Each line of the records below that contains "MissingWorkflowDefinition" needs to be copied.

--- Dataset entries ---

(* ===== verification/Health.v ===== *)
(** Readiness and health ([readiness.rs], [observability.rs]): the definitions
    that the stored work needs and the registries lack, the health scan of
    the tables, and the process-local counts of activations that rolled
    back. *)
From stdpp Require Import base gmap list strings.
From Stdlib Require Import ZArith Lia.
From S2P Require Import Prelude.
From S2P Require Import Errors.
From S2P Require Import Status.
From S2P Require Import Rows.
From S2P Require Import Database.
From S2P Require Import TxLogic.
From S2P Require Import Transitions.
From S2P Require Import Registry.
From S2P Require Import Coordinator.
From S2P Require Import Restart.

(** * Readiness *)

Record ReadinessReport := MkReadinessReport {
  missing_workflows : list DefinitionKey;
  missing_activities : list DefinitionKey;
  missing_topics : list string;
}.

(** [Vec::dedup]: of equal neighbours the first stays. *)
Fixpoint dedup {A} `{EqDecision A} (l : list A) : list A :=
  match l with
  | x :: ((y :: _) as l') => if decide (x = y) then dedup l' else x :: dedup l'
  | _ => l
  end.

Definition compare_definitions (workflows : WorkflowRegistry) (activities : ActivityRegistry)
    (required_workflows required_activities : list DefinitionKey) : ReadinessReport :=
  let missing {D} (registry : gmap DefinitionKey D) required :=
    dedup (sort_by key_le (filter (λ key, contains registry key.1 key.2 = false) required)) in
  MkReadinessReport (missing workflows required_workflows)
    (missing (areg_definitions activities) required_activities) [].

(** [ActivityRegistry::required_topics]. *)
Definition required_topics (self : ActivityRegistry) : list string :=
  dedup (sort_by String.leb (snd <$> map_to_list (areg_topics self))).

(** A dead-lettered activity on which its workflow waits. *)
Definition recoverable (workflows : gmap Z WorkflowRow) (r : ActivityRow) : bool :=
  bool_decide (ac_status r = ActDeadLettered)
  && match workflows !! ac_workflow_id r with
     | Some w => bool_decide (wf_wait_reference_id w = Some (ac_id r))
                 && set_contains DEAD_LETTER_WAITERS (wf_status w)
                 && bool_decide (wf_wait_kind w = Some KindActivity)
     | None => false
     end.

Definition workflow_key (r : WorkflowRow) : DefinitionKey := (wf_kind r, wf_version r).
Definition activity_key (r : ActivityRow) : DefinitionKey := (ac_kind r, ac_version r).

(** [ReadinessReport::query]. *)
Definition readiness_query (workflows : WorkflowRegistry) (activities : ActivityRegistry)
    (topics : TopicRegistry) : Tx ReadinessReport :=
  let! required_workflows := select_workflows (λ r, negb (set_contains TERMINAL (wf_status r))) in
  let! stored := select_activities (λ r, set_contains NON_TERMINAL (ac_status r)) in
  let! d := tx_get in
  let! dead_letters := select_activities (recoverable (db_workflow d)) in
  let report := compare_definitions workflows activities (workflow_key <$> required_workflows)
                  ((activity_key <$> stored) ++ (activity_key <$> dead_letters)) in
  let required := required_topics activities ++ (ac_topic <$> stored)
                  ++ (ac_topic <$> dead_letters) in
  tx_ret (MkReadinessReport (missing_workflows report) (missing_activities report)
    (dedup (sort_by String.leb (filter (λ topic, topics !! topic = None) required)))).

Definition ensure_ready (self : ReadinessReport) : Result unit :=
  match missing_workflows self, missing_activities self, missing_topics self with
  | [], [], [] => Ok tt
  | workflows, activities, topics => Err (MissingDefinitions workflows activities topics)
  end.

(** * The health scan *)

Definition MAX_HEALTH_ALERTS_PER_KIND : Z := 100.

(** [HealthScannerConfig::validate]. *)
Definition validate_health_config (stale_after : Duration) (max_alerts_per_kind : Z)
    : Result unit :=
  if (stale_after =? 0)%Z || (max_alerts_per_kind =? 0)%Z
     || (MAX_HEALTH_ALERTS_PER_KIND <? max_alerts_per_kind)%Z
  then Err (InvalidDefinition ("health scanner bounds require a non-zero stale duration and 1 to "
              +:+ fmt MAX_HEALTH_ALERTS_PER_KIND +:+ " alerts per kind"))
  else Ok tt.

(** The checks of [TransientErrorWindow::new]. *)
Definition validate_error_window (max_errors : Z) (window : Duration) : Result unit :=
  if (max_errors =? 0)%Z || (window =? 0)%Z
  then Err (InvalidDefinition
    "transient activation error alerts require a non-zero error limit and window")
  else Ok tt.

Inductive HealthAlert :=
  | MissingWorkflowDefinition (kind : string) (version : Z)
  | MissingActivityDefinition (kind : string) (version : Z)
  | MissingTopic (topic : string)
  | ActivationExhausted (workflow_id : WorkflowId) (kind : string) (version : Z)
  | ActivityDeadLettered (activity_id : ActivityId) (workflow_id : WorkflowId) (kind : string)
      (version : Z) (topic : string)
  | StaleWorkflow (workflow_id : WorkflowId) (kind : string) (version : Z)
  | StaleActivity (activity_id : ActivityId) (workflow_id : WorkflowId) (kind : string)
      (version : Z) (topic : string)
  | TransientActivationErrors (errors max_errors : Z) (window : Duration).

Definition readiness_alerts (readiness : ReadinessReport) (limit : nat) : list HealthAlert :=
  ((λ key, MissingWorkflowDefinition key.1 key.2) <$> take limit (missing_workflows readiness))
  ++ ((λ key, MissingActivityDefinition key.1 key.2)
        <$> take limit (missing_activities readiness))
  ++ (MissingTopic <$> take limit (missing_topics readiness)).

Definition workflow_id_le (a b : WorkflowRow) : bool := (wf_id a <=? wf_id b)%Z.
Definition activity_id_le (a b : ActivityRow) : bool := (ac_id a <=? ac_id b)%Z.

(** [lease_expires_at <= stale_before OR lease_expires_at IS NULL]. *)
Definition stale_lease (stale_before : DbMillis) (expires_at : option DbMillis) : bool :=
  match expires_at with Some at_ => (at_ <=? stale_before)%Z | None => true end.

Definition exhausted_workflow (r : WorkflowRow) : bool :=
  bool_decide (wf_status r = WfFailed ∧ wf_error_category r = Some "activation").

Definition stale_workflow (stale_before : DbMillis) (r : WorkflowRow) : bool :=
  bool_decide (wf_status r = WfRunning) && stale_lease stale_before (wf_lease_expires_at r).

Definition stale_activity (stale_before : DbMillis) (r : ActivityRow) : bool :=
  set_contains LEASE_HOLDERS (ac_status r) && stale_lease stale_before (ac_lease_expires_at r).

(** The first activity of a replacement chain. *)
Definition effective_root (r : ActivityRow) : ActivityId := default (ac_id r) (ac_root_activity_id r).

Definition dead_letter_alert (r : ActivityRow) : HealthAlert :=
  ActivityDeadLettered (ac_id r) (ac_workflow_id r) (ac_kind r) (ac_version r) (ac_topic r).

(** The [for] loop over the dead letters; [unresolved] counts its alerts. *)
Fixpoint dead_letter_alerts (resolved_roots : list ActivityId) (limit unresolved : nat)
    (dead_letters : list ActivityRow) : list HealthAlert :=
  match dead_letters with
  | [] => []
  | r :: rest =>
      if bool_decide (effective_root r ∈ resolved_roots)
      then dead_letter_alerts resolved_roots limit unresolved rest
      else if (limit <=? unresolved)%nat then []
      else dead_letter_alert r
           :: dead_letter_alerts resolved_roots limit (S unresolved) rest
  end.

(** [HealthScanner::scan_once]; the report is its alerts. *)
Definition scan_once (workflows : WorkflowRegistry) (activities : ActivityRegistry)
    (topics : TopicRegistry) (stale_after : Millis) (max_alerts_per_kind : nat)
    (captured_at : DbMillis) : Tx (list HealthAlert) :=
  let! readiness := readiness_query workflows activities topics in
  let alerts := readiness_alerts readiness max_alerts_per_kind in
  let limit := max_alerts_per_kind in
  let! stale_millis := tx_lift (ok_or (i64_try_from stale_after)
    (InvalidDefinition "health scanner stale duration exceeds the database range")) in
  let stale_before := saturating_minus_millis captured_at stale_millis in
  let! exhausted := select_workflows exhausted_workflow in
  let! dead_letters := select_activities (λ r, bool_decide (ac_status r = ActDeadLettered)) in
  let dead_letters := sort_by activity_id_le dead_letters in
  let candidate_roots := effective_root <$> dead_letters in
  let! resolved := select_activities (λ r, bool_decide (ac_status r = ActSucceeded)
      && (match ac_root_activity_id r with
          | Some root => bool_decide (root ∈ candidate_roots)
          | None => false
          end || bool_decide (ac_id r ∈ candidate_roots))) in
  let! stale_workflows := select_workflows (stale_workflow stale_before) in
  let! stale_activities := select_activities (stale_activity stale_before) in
  tx_ret (alerts
    ++ ((λ r, ActivationExhausted (wf_id r) (wf_kind r) (wf_version r))
          <$> take limit (sort_by workflow_id_le exhausted))
    ++ dead_letter_alerts (effective_root <$> resolved) limit 0 dead_letters
    ++ ((λ r, StaleWorkflow (wf_id r) (wf_kind r) (wf_version r))
          <$> take limit (sort_by workflow_id_le stale_workflows))
    ++ ((λ r, StaleActivity (ac_id r) (ac_workflow_id r) (ac_kind r) (ac_version r) (ac_topic r))
          <$> take limit (sort_by activity_id_le stale_activities))).

(** * Activations that rolled back *)

Record TransientErrorWindow := MkTransientErrorWindow {
  tw_max_errors : Z;
  tw_window : Duration;
  tw_count : Z;
  tw_window_started : option MonoInstant;
  tw_peak_over_limit : option Z;
}.

(** [TransientErrorWindow::new]. *)
Definition error_window_new (max_errors : Z) (window : Duration) : Result TransientErrorWindow :=
  let? _ := validate_error_window max_errors window in
  Ok (MkTransientErrorWindow max_errors window 0 None None).

Definition window_record (self : TransientErrorWindow) (now : MonoInstant)
    : TransientErrorWindow :=
  let expired := match tw_window_started self with
                 | Some started => (tw_window self <? saturating_duration_since now started)%Z
                 | None => true
                 end in
  let count := u32_saturating_add (if expired then 0 else tw_count self) 1 in
  MkTransientErrorWindow (tw_max_errors self) (tw_window self) count
    (if expired then Some now else tw_window_started self)
    (if (tw_max_errors self <? count)%Z
     then Some (match tw_peak_over_limit self with
                | Some peak => Z.max peak count
                | None => count
                end)
     else tw_peak_over_limit self).

Definition take_alert (self : TransientErrorWindow)
    : option HealthAlert * TransientErrorWindow :=
  ((λ errors, TransientActivationErrors errors (tw_max_errors self) (tw_window self))
     <$> tw_peak_over_limit self,
   MkTransientErrorWindow (tw_max_errors self) (tw_window self) (tw_count self)
     (tw_window_started self) None).

(** [ActivationCounters]: the atomics are [u64]. *)
Record ActivationCounters := MkActivationCounters {
  ctr_fence_misses : Z;
  ctr_transient_errors : Z;
  ctr_transient_window : TransientErrorWindow;
}.

Definition counters_record (self : ActivationCounters) (kind : BenignActivationKind)
    (now : MonoInstant) : ActivationCounters :=
  match kind with
  | FenceMiss =>
      MkActivationCounters ((ctr_fence_misses self + 1) mod 2 ^ 64) (ctr_transient_errors self)
        (ctr_transient_window self)
  | Coordinator.Transient =>
      MkActivationCounters (ctr_fence_misses self) ((ctr_transient_errors self + 1) mod 2 ^ 64)
        (window_record (ctr_transient_window self) now)
  end.
(* ===== verification/Supervisor.v ===== *)
(** The supervisor of a runtime ([runtime/supervisor.rs]): its configuration,
    the manager of the running activity executions, and the loop that restarts
    failed tasks or stops the runtime.

    Tasks of [tokio] run concurrently; what the loops see is the sequence of
    their completions. The two loops are therefore step functions on their
    state, and a step relation lets the completions and the commands come in
    any order. A [Duration] is in nanoseconds, except in the configuration of
    the coordinator, which is in milliseconds. *)
From stdpp Require Import base gmap list strings.
From Stdlib Require Import ZArith Lia.
From S2P Require Import Prelude.
From S2P Require Import Errors.
From S2P Require Import Registry.
From S2P Require Import Coordinator.
From S2P Require Import Restart.
From S2P Require Import Health.

(** * Configuration *)

Definition secs (n : Z) : Duration := (n * 1000000000)%Z.

Definition MAX_TEMPORAL_POLL_INTERVAL : Duration := secs 60.

Record WorkerConfig := MkWorkerConfig {
  wc_heartbeat_interval : Duration; wc_shutdown_grace : Duration }.

Record RuntimeConfig := MkRuntimeConfig {
  rc_coordinator : CoordinatorConfig;
  rc_worker : WorkerConfig;
  rc_idle_delay : Duration;
  rc_restart_backoff : Duration;
  rc_max_restart_backoff : Duration;
  rc_task_healthy_after : Duration;
  rc_forced_shutdown_timeout : Duration;
  rc_max_task_restarts : Z;
  rc_restart_window : Duration;
  rc_max_transient_outage : Duration;
  rc_max_workers_per_topic : Z;
  rc_health_scan_interval : Duration;
  rc_health_stale_after : Duration;
  rc_max_health_alerts_per_kind : Z;
  rc_timer_poll_interval : Duration;
  rc_approval_expiry_poll_interval : Duration;
  rc_schedule_poll_interval : Duration;
  rc_max_transient_activation_errors : Z;
  rc_transient_activation_error_window : Duration;
}.

Definition default_worker_config : WorkerConfig := MkWorkerConfig (secs 5) (secs 30).

Definition default_runtime_config : RuntimeConfig :=
  {| rc_coordinator := default_coordinator_config;
     rc_worker := default_worker_config;
     rc_idle_delay := secs 2;
     rc_restart_backoff := secs 1;
     rc_max_restart_backoff := secs 60;
     rc_task_healthy_after := secs (2 * 60);
     rc_forced_shutdown_timeout := secs 5;
     rc_max_task_restarts := 8;
     rc_restart_window := secs (10 * 60);
     rc_max_transient_outage := secs (15 * 60);
     rc_max_workers_per_topic := 4;
     rc_health_scan_interval := secs 60;
     rc_health_stale_after := secs (5 * 60);
     rc_max_health_alerts_per_kind := 25;
     rc_timer_poll_interval := secs 10;
     rc_approval_expiry_poll_interval := secs 10;
     rc_schedule_poll_interval := secs 10;
     rc_max_transient_activation_errors := 10;
     rc_transient_activation_error_window := secs (5 * 60) |}.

---

§ Task solution
  | MissingWorkflowDefinition (kind : string) (version : Z)
  ((λ key, MissingWorkflowDefinition key.1 key.2) <$> take limit (missing_workflows readiness))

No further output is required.